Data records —
================

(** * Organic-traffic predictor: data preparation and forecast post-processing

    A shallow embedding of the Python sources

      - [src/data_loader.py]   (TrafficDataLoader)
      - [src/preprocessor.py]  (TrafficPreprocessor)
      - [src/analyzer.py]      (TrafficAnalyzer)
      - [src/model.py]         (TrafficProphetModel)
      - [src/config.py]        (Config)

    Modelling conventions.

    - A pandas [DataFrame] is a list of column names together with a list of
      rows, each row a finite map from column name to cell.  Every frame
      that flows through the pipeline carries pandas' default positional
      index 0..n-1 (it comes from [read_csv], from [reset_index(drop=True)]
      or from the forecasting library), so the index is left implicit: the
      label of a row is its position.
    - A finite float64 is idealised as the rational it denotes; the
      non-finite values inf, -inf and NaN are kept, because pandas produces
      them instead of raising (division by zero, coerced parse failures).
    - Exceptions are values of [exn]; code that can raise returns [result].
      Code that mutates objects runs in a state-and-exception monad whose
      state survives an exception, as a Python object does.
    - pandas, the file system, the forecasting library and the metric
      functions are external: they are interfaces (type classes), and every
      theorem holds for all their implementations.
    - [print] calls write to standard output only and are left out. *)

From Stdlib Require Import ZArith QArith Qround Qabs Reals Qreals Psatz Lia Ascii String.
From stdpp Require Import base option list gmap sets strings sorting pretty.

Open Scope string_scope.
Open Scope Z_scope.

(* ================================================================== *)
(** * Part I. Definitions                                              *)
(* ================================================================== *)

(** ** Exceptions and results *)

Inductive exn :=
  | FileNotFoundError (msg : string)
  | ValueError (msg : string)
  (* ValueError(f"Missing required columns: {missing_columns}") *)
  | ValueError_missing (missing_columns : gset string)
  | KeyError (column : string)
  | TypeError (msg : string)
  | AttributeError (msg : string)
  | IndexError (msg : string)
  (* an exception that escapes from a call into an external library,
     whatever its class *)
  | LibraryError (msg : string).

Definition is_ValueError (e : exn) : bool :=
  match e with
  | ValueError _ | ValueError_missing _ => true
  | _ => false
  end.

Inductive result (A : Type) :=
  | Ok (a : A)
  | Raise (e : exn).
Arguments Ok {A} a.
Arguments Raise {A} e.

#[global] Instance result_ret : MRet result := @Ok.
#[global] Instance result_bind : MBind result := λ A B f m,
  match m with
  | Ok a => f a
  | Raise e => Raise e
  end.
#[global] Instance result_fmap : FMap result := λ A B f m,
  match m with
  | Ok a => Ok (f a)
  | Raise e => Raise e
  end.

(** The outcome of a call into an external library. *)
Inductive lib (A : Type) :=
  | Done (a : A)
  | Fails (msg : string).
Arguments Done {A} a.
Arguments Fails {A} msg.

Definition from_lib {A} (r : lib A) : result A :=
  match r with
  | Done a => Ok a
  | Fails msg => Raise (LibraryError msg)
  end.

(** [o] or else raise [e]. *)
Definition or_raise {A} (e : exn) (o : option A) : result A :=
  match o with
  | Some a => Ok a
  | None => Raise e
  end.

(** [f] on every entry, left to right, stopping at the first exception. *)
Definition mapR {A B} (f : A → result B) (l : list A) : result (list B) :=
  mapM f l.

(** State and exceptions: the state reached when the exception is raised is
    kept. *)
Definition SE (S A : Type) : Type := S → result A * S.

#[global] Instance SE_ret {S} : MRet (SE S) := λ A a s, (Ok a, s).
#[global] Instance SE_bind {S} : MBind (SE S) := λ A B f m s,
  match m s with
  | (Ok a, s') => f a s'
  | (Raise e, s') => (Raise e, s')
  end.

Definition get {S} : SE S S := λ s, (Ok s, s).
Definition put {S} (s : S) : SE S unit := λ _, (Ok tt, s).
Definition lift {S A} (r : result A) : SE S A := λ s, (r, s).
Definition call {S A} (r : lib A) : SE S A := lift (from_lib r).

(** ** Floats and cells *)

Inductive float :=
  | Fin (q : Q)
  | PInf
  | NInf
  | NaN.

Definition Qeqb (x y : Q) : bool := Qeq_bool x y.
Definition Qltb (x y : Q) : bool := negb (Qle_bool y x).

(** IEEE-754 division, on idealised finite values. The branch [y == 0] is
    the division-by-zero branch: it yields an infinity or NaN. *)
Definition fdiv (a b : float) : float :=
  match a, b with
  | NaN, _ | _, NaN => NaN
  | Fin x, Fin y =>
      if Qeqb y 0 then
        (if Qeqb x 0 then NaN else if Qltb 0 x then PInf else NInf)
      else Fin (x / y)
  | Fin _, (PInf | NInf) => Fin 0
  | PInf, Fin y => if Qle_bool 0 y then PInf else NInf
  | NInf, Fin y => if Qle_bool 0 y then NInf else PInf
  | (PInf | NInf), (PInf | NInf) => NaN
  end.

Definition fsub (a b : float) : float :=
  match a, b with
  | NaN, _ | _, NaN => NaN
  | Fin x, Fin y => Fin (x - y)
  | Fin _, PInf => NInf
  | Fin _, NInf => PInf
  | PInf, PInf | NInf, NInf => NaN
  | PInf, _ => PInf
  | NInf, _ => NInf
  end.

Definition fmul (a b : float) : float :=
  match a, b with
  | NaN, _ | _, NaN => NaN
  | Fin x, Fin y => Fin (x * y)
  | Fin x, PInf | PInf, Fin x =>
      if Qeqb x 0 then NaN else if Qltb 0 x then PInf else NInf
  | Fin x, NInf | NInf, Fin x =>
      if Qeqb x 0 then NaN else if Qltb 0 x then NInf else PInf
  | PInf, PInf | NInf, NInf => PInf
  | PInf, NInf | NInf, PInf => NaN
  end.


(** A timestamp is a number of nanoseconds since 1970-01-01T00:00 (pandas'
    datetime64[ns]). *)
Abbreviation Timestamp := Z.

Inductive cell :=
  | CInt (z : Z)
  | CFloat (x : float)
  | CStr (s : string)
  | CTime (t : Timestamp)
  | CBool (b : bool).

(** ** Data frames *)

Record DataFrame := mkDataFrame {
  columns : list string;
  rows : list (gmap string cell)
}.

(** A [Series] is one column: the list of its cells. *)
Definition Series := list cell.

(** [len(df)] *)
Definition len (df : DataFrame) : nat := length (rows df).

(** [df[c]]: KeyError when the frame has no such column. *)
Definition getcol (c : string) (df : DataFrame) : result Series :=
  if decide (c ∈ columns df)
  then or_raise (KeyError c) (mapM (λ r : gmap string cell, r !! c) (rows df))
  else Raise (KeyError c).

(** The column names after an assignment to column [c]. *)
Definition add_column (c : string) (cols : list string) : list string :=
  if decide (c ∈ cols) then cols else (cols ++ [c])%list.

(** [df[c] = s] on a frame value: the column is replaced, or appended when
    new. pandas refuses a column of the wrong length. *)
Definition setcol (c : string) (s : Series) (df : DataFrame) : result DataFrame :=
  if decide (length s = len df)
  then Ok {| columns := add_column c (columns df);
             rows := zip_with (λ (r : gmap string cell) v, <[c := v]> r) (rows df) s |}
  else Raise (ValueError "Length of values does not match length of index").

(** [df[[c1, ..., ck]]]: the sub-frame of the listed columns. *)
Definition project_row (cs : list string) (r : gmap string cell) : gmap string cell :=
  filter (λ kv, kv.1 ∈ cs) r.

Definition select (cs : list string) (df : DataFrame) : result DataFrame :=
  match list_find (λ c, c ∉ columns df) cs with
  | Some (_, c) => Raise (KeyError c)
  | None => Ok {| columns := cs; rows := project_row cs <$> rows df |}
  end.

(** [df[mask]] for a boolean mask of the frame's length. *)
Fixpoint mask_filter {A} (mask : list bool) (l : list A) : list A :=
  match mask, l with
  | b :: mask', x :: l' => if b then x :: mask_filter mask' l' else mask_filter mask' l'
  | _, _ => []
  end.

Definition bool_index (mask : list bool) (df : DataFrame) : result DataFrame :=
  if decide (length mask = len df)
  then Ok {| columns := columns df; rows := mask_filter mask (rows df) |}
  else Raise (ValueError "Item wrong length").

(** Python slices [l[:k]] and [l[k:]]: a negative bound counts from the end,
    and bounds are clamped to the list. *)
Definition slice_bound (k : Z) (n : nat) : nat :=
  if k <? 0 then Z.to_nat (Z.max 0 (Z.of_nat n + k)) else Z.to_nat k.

================

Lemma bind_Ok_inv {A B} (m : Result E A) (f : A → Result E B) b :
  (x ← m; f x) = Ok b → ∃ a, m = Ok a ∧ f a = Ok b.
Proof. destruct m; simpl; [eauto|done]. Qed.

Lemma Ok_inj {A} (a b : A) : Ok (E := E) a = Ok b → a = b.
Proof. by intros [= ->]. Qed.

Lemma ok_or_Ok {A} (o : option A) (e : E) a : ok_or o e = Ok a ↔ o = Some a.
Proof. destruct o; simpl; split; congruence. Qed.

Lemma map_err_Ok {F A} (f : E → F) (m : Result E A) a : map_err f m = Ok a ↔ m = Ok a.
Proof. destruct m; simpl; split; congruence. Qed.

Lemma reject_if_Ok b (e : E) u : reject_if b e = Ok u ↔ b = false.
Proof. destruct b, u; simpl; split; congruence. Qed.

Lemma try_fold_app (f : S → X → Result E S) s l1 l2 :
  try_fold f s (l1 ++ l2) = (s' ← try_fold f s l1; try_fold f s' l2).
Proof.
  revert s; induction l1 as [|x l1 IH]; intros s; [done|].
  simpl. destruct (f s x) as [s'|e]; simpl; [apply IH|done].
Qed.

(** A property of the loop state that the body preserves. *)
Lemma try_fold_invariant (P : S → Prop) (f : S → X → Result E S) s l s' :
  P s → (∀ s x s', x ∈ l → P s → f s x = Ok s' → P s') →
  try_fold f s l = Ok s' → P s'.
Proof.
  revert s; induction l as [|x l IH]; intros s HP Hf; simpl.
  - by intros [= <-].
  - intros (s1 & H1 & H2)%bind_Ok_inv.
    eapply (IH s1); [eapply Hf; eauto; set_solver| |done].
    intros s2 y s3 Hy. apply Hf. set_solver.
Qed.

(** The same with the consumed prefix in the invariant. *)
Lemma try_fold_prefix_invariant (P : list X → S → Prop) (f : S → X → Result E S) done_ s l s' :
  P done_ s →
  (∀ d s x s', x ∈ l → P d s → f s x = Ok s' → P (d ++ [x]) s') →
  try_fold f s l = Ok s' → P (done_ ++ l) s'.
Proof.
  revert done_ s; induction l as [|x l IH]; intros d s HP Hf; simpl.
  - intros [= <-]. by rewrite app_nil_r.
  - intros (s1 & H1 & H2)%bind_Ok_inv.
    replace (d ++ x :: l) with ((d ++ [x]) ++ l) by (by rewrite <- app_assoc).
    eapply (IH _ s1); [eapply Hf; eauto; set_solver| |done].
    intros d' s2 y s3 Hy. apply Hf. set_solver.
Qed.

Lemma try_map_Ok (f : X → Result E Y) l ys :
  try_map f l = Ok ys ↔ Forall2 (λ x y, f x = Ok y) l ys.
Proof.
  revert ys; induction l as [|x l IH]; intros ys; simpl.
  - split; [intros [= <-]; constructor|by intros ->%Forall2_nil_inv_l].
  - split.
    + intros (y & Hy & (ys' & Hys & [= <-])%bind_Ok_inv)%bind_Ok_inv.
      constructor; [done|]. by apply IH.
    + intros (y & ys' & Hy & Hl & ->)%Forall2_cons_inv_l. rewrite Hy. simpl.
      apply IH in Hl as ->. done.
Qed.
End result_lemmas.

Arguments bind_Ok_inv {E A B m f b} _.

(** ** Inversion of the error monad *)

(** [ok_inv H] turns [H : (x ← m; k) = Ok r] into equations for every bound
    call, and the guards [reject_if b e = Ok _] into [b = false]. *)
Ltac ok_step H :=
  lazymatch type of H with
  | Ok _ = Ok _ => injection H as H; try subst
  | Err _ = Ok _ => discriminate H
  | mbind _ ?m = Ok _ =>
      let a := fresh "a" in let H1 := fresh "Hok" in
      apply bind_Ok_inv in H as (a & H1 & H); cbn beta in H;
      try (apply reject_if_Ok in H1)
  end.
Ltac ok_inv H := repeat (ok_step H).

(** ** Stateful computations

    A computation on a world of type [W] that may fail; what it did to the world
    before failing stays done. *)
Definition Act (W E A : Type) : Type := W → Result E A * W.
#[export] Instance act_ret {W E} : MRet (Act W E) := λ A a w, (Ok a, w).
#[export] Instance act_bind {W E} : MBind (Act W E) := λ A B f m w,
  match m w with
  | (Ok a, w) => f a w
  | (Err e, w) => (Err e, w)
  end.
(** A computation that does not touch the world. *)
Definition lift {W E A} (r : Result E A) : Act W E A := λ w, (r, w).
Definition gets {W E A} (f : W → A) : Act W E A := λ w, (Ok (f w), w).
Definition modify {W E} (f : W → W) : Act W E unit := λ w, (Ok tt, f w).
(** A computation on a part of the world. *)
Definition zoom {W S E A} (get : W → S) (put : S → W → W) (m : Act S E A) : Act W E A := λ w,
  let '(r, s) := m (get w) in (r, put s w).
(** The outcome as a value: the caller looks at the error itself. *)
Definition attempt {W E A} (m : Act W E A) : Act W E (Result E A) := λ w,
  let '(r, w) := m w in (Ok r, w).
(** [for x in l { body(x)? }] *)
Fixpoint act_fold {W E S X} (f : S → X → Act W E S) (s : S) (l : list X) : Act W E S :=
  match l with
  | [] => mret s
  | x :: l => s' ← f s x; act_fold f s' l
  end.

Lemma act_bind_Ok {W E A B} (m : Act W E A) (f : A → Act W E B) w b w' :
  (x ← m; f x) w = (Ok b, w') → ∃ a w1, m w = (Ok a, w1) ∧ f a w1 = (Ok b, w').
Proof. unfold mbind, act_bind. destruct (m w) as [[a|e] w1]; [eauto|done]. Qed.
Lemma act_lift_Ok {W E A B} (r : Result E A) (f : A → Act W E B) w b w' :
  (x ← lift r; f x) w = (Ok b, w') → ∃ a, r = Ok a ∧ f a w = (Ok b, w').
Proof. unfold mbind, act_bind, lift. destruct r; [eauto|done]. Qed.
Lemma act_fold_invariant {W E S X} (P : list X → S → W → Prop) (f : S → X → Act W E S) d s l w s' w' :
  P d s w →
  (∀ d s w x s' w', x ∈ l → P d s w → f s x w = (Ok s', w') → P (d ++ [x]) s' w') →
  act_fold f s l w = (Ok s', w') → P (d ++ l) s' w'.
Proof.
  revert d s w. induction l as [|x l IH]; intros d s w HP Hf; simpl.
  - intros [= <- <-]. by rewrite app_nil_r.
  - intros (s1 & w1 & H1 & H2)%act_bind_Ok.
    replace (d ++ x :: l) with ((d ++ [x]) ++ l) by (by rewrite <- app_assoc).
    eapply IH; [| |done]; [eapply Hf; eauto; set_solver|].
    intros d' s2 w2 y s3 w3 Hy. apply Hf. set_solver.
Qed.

================

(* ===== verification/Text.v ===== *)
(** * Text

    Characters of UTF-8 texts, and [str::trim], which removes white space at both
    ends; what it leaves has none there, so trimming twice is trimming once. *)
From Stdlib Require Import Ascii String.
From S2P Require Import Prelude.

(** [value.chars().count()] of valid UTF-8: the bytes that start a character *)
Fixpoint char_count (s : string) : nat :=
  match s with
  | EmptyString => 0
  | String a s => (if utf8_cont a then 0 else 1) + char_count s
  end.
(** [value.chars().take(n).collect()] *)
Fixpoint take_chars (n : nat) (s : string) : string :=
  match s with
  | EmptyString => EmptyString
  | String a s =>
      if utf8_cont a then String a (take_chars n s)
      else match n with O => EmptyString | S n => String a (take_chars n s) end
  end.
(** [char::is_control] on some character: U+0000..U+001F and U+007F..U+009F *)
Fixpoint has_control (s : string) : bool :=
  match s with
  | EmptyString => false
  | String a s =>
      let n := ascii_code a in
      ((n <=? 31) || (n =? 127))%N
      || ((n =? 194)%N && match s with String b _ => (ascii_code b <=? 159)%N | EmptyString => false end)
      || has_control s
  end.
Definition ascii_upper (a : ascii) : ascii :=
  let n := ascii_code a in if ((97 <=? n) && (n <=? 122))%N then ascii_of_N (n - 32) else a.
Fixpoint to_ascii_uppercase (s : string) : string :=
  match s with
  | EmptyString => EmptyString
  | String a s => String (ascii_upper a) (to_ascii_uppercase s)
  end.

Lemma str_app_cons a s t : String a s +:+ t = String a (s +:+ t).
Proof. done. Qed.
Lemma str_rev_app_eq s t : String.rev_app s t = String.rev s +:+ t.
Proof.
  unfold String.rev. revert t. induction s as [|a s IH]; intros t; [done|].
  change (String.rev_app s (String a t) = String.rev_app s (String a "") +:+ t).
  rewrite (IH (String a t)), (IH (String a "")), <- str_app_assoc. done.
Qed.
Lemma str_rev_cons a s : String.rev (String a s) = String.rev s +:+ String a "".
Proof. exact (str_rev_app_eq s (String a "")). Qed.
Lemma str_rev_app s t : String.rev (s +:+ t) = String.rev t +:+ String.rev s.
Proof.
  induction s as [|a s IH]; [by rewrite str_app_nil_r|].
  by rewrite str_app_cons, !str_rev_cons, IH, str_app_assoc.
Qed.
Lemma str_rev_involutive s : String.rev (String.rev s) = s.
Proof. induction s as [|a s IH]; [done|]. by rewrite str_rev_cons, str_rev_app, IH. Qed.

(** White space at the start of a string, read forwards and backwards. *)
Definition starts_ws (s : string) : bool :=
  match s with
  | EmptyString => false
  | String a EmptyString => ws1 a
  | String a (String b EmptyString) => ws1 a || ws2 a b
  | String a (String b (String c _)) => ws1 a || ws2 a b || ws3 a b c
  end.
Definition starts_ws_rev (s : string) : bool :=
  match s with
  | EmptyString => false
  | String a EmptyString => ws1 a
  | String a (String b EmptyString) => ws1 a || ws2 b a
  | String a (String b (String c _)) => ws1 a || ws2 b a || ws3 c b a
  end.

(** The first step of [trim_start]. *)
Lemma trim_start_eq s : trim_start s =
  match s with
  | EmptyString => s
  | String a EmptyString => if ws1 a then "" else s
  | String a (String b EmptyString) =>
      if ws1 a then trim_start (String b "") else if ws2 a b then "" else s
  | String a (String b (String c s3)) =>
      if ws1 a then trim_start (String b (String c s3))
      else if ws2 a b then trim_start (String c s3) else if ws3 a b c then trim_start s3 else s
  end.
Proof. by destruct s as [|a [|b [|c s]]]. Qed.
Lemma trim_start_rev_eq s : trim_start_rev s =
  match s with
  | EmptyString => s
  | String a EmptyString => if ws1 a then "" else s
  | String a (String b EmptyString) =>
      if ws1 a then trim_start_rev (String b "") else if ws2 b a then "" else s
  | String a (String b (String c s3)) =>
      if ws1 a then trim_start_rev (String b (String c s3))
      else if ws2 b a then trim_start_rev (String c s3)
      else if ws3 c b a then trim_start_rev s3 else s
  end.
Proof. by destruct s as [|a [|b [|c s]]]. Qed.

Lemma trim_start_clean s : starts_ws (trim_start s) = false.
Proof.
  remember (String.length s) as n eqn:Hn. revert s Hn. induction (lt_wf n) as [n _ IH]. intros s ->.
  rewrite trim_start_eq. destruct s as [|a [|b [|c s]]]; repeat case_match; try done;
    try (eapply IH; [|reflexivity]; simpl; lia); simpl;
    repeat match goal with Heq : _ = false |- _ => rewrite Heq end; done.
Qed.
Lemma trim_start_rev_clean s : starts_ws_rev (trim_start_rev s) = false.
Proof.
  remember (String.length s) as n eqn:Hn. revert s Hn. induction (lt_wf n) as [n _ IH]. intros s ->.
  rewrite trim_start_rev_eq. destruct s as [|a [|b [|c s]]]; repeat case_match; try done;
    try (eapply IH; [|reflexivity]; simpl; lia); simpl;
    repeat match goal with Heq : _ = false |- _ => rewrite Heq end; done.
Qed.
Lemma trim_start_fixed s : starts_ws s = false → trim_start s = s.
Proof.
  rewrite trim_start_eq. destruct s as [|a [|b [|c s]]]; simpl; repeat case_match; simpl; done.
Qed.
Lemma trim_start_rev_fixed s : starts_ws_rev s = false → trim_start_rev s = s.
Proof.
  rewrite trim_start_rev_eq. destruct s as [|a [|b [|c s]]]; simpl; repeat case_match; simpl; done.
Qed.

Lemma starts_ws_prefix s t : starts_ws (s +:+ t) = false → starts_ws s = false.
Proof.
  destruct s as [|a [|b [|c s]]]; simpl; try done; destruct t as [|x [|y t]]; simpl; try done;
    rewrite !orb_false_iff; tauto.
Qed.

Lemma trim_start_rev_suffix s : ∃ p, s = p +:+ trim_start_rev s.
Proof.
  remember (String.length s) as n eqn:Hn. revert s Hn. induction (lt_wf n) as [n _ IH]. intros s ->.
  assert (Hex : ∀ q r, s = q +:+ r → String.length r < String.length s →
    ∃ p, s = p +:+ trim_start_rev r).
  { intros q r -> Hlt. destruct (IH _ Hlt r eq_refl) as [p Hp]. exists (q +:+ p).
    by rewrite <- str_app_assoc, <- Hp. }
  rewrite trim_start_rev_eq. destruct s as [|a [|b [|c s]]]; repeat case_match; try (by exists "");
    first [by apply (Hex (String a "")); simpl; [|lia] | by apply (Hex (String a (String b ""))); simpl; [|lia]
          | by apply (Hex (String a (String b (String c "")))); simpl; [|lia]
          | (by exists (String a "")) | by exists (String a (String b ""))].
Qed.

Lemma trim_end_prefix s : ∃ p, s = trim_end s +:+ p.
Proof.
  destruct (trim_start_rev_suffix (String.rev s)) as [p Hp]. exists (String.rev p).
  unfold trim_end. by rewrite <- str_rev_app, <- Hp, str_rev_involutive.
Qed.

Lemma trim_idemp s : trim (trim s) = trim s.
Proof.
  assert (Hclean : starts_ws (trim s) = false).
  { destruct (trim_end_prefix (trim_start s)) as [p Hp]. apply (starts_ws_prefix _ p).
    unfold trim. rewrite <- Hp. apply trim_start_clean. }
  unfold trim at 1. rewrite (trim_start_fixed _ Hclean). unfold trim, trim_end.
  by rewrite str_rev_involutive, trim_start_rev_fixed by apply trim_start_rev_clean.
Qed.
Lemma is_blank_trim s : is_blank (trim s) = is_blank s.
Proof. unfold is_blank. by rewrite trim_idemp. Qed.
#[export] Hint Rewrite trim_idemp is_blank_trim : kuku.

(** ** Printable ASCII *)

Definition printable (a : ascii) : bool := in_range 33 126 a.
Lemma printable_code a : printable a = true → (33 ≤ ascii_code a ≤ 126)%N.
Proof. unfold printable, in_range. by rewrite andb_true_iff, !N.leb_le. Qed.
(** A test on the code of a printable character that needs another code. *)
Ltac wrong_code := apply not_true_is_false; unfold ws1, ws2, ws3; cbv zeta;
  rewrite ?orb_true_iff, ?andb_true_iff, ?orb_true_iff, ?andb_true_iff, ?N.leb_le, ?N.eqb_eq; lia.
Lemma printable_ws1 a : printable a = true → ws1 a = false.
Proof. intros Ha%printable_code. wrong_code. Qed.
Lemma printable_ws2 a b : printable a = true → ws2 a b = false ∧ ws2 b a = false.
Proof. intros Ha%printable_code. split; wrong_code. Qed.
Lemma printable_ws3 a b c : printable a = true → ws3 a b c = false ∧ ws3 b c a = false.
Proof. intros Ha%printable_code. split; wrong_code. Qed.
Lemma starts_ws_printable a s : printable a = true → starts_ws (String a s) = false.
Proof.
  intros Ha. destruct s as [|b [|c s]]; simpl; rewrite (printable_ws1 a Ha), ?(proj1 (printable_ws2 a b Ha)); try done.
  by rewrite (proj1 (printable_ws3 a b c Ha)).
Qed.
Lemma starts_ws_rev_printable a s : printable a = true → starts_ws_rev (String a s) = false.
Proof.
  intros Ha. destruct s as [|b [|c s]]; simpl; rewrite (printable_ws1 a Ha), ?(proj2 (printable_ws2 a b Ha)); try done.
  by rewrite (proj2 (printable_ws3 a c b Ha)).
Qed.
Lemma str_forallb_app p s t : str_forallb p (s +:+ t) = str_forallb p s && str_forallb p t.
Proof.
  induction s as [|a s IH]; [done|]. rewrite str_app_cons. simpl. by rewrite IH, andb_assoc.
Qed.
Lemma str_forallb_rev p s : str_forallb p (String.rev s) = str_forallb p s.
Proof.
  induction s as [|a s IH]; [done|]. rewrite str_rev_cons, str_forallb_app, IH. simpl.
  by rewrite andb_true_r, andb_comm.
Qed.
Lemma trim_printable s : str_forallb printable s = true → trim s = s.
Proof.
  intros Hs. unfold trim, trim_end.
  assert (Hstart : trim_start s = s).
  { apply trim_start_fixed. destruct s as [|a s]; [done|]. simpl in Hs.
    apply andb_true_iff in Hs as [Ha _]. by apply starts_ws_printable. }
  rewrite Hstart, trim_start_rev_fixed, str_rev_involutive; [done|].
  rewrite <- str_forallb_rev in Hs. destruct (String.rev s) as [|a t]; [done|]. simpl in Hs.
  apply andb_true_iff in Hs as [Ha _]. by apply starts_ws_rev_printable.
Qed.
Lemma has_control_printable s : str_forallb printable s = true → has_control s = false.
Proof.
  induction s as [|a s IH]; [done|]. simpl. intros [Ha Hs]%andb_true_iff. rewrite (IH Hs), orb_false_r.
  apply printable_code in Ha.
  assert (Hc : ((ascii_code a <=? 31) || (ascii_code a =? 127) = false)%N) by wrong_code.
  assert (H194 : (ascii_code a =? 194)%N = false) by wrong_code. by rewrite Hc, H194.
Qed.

================

Assigned task —
All that is wanted is an exact copy of the lines above from the one with "(** * Organic-traffic" through the one with "Modelling conventions.", with both ends included.

Response to the exercise —
(** * Organic-traffic predictor: data preparation and forecast post-processing

    A shallow embedding of the Python sources

      - [src/data_loader.py]   (TrafficDataLoader)
      - [src/preprocessor.py]  (TrafficPreprocessor)
      - [src/analyzer.py]      (TrafficAnalyzer)
      - [src/model.py]         (TrafficProphetModel)
      - [src/config.py]        (Config)

    Modelling conventions.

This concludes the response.